Finding out your dishwasher has stopped working isn’t a fun way to start your day, especially if you have to deal with the cost of calling out an engineer and taking time off work to meet them just to pinpoint the problem.
Fortunately it’s very feasible to determine and even sort out many dishwasher issues yourself without needing to call for dishwasher repair, especially if you own a multimeter.
You could find you can fix the problem quite easily by yourself, particularly if you are good at DIY, and if you can’t at worst you will have a better idea of the fault when you eventually do call a repair man.
In advance of searching for a new machine there are a few simple issues you should be able to identify fairly easily.
Safety Warning: Always make sure your machine is unplugged before attempting repairs.
In advance of going through the following list of possible faults make sure that your machine hasn’t been switched off, plus that none of the switches on the circuit breaker have tripped.
This is also a good time to see if the child lock hasn’t been activated and try resetting your dishwasher.
You will probably need the user guide for this due to the fact that models are all different however the child lock is usually quite easy to engage inadvertently. Similarly, the dishwasher could have power yet will not start, in this case the solution may be as easy as resetting the program.
Once you have ruled out these issues it’s time for the real investigations to start.
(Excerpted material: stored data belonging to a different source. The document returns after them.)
Lemma keepsHalves_push (k : Finding.kind) (m : string) (q : Q) :
  halfIntegral q -> keepsHalves (Stmt.push k m q).
Proof.
  intros Hq st H. unfold Stmt.push. cbn [ScoreResult.findings].
  apply Forall_app. split; [exact H|]. constructor; [exact Hq|constructor].
Qed.

(** A number of points that is closed once the conditions in it are
    decided. *)
Ltac half_closed :=
  repeat match goal with
         | |- context [if ?c then _ else _] => destruct c
         end;
  match goal with
  | |- halfIntegral ?q => exists (Qfloor (q * 2)); vm_compute; reflexivity
  end.

(** A whole body: its statements one after the other. *)
Ltac halves :=
  repeat match goal with
         | |- keepsHalves (Stmt.seq _ _) => apply keepsHalves_seq
         | |- keepsHalves (Stmt.addScore _) => apply keepsHalves_addScore
         | |- keepsHalves (Stmt.push _ _ _) => apply keepsHalves_push; half_closed
         | |- keepsHalves (if ?c then _ else _) => destruct c
         end.

Lemma rubricChecks_keepHalves (skill : ParsedSkill.t) :
  Forall (fun row => keepsHalves (snd (fst row) skill)) rubricChecks.
Proof.
  unfold rubricChecks.
  repeat (apply Forall_cons; [cbn [fst snd]|]); [..|apply Forall_nil].
  - unfold structureChecks. cbv zeta. halves.
  - unfold clarityChecks. cbv zeta. halves.
  - unfold safetyChecks, destructiveCheck, secretCheck, loopCheck, networkCheck,
      permissionCheck. cbv zeta. halves.
  - unfold dependenciesChecks. cbv zeta. halves.
  - unfold errorHandlingChecks. cbv zeta. halves.
  - unfold scopeChecks. cbv zeta. halves.
  - unfold documentationChecks. cbv zeta. halves.
  - unfold portabilityChecks. cbv zeta. halves.
Qed.

Lemma row_score_halfIntegral (skill : ParsedSkill.t)
  (id : string) (body : ParsedSkill.t -> Stmt.t) (bounds : list (Q * Q)) :
  rowHolds skill (id, body, bounds) -> keepsHalves (body skill) ->
  halfIntegral (ScoreResult.score (Stmt.run (body skill))).
Proof.
  intros (_ & _ & [_ Hs] & _) Hk.
  apply (halfIntegral_comp (sumPoints (ScoreResult.findings (Stmt.run (body skill))))).
  - symmetry. exact Hs.
  - apply halfIntegral_sumPoints.
    change (ScoreResult.findings (Stmt.run (body skill)))
      with (ScoreResult.findings (body skill Stmt.start)).
    apply Hk. constructor.
Qed.

Lemma row_halfScored (skill : ParsedSkill.t) (category : ScoringCategory.t)
  (id : string) (body : ParsedSkill.t -> Stmt.t) (bounds : list (Q * Q)) :
  rowHolds skill (id, body, bounds) -> keepsHalves (body skill) ->
  ScoringCategory.maxScore category == 10 ->
  halfScored (categoryScoreOf category (Stmt.run (body skill))).
Proof.
  intros R K Hmax. unfold halfScored, categoryScoreOf.
  cbn [CategoryScore.score CategoryScore.percentage].
  split; [exact (row_score_halfIntegral _ _ _ _ R K)|].
  split; [exact (rowHolds_bounds _ _ _ _ R)|].
  rewrite Hmax. field.
Qed.

Lemma scoreSkill_halfScored (skill : ParsedSkill.t) (now : Date) :
  Forall halfScored (SkillScore.categoryScores (scoreSkill skill now)).
Proof.
  rewrite scoreSkill_categoryScores.
  pose proof (rubricChecks_hold skill) as H.
  pose proof (rubricChecks_keepHalves skill) as K.
  unfold rubricChecks in *.
  cbn [combine map SCORING_CATEGORIES].
  repeat match type of H with
         | Forall _ (_ :: _) =>
             let H1 := fresh "R" in
             apply Forall_cons_iff in H; destruct H as [H1 H]
         end.
  repeat match type of K with
         | Forall _ (_ :: _) =>
             let K1 := fresh "K" in
             apply Forall_cons_iff in K; destruct K as [K1 K]
         end.
  cbn [fst snd] in *.
  repeat (apply Forall_cons; [eapply row_halfScored; [eassumption|assumption|reflexivity]|]).
  apply Forall_nil.
Qed.
(** Cutting at the first separator gives back the two halves as soon as
    the first half is free of the separator. *)
Lemma split_once_first (sep : ascii) (a b : string) :
  contains sep a = false ->
  split_once sep (a +:+ String sep b) = Some (a, b).
Proof.
  induction a as [|c a IH]; simpl; intros H.
  - now rewrite Ascii.eqb_refl.
  - apply orb_false_iff in H as [Hc Ha].
    rewrite Hc, (IH Ha). reflexivity.
Qed.

Lemma decrypt_encrypt_first_separator `{FC : !FernetCorrect F}
    (key : fernet_key) (n : fernet_nonce) (user_id password : string) :
  is_str user_id -> is_str password -> contains NUL user_id = false ->
  decrypt key (encrypt key n user_id password) = Ok (user_id, password).
Proof.
  intros Hu Hp Hsep. unfold decrypt, encrypt.
  rewrite fernet_decrypt_encrypt.
  unfold decode_utf8, encode_utf8.
  rewrite (combined_is_str _ _ Hu Hp).
  rewrite string_of_list_byte_of_string. cbn [obind].
  unfold str_split1. now rewrite split_once_first.
Qed.
End VaultFacts.

Lemma toy_fernet_correct : Vault.FernetCorrect toy_fernet.
Proof.
  intros k n m. cbn. now rewrite (Byte.byte_dec_lb (eq_refl k)).
Qed.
To examine these parts you will need a multimeter, or VOM (volt-ohm-milliammeter) to test the resistance as well as check the electrical components are working as they should.
The initial thing to check is the door latches and door latch switches. Your dishwasher is not designed to start if these are broken for obvious reasons. There’s no way you would want start the machine without meaning to with the door ajar.
A defective switch will prevent your dishwasher from turning on and completing a cycle. You can test the switch with a multimeter. The switch is generally located under the front door panel or control panel.
Ensure the dishwasher is disconnected prior to accessing the door panel and testing for continuity to ensure you do not get an electric shock.
If you discover the latches or switches are faulty you will need a replacement door latch assembly.
If your latch mechanism is operating as it should the next thing to test is the timer or electronic control.
This is the component that sends power to all the other parts the machine requires to operate such as the motor, and the valves.
If your dishwasher is controlled electronically rather than mechanically then it could need to be checked while connected, this can be dangerous and should only be done by someone who is professionally trained.
This is the part of your machine that selects the cycle , it’s style and location will vary depending on the make as well as the model of your dishwasher. A broken selector switch or one that has got stuck might cause the machine not to start.
You can usually see if the buttons are going down all the way, or you could need to disconnect the dishwasher and gain access to the control panel to test the connections for continuity using a multimeter.
The motor relay is another part that could cause your dishwasher not to start, thus this might be the fault if you have checked the control panel and thus have discovered that there is power going to the motor.
To test this you need to locate the motor as well as locate the relay that will usually be mounted next to it. This can then be taken out plus checked with the help of a multimeter, if broken you may have to replace it.
If you have investigated the above issues but still haven’t found the problem the next part to investigate is the thermal fuse. This may or may not be present and is designed to protect the control board.
If the fuse is blown it will need to be replaced in order for the control board to get power.
The final part of the machine you should be able to check that might prevent your machine from working is the drive motor. This is the part of the machine that moves the water around to wash your dishes.
Once you have checked the other components yet still haven’t discovered the issue this may be the issue particularly if your machine has previously been making a loud humming noise.
You can usually locate the motor by removing the lower access panel. Check it by using a multimeter then replace if faulty.
If you don’t have a multimeter or are not confident in taking panels off your machine and checking the parts then you will be better off calling a repair person sooner rather than later.
If you are happy to undertake the above troubleshooting then you might well be able to resolve the fault without needing a professional. But if you are con confident it might be easier to contact an engineer.
And examine your insurance plus your home cover as appliance repairs might be covered meaning the costs may not be as high as you think.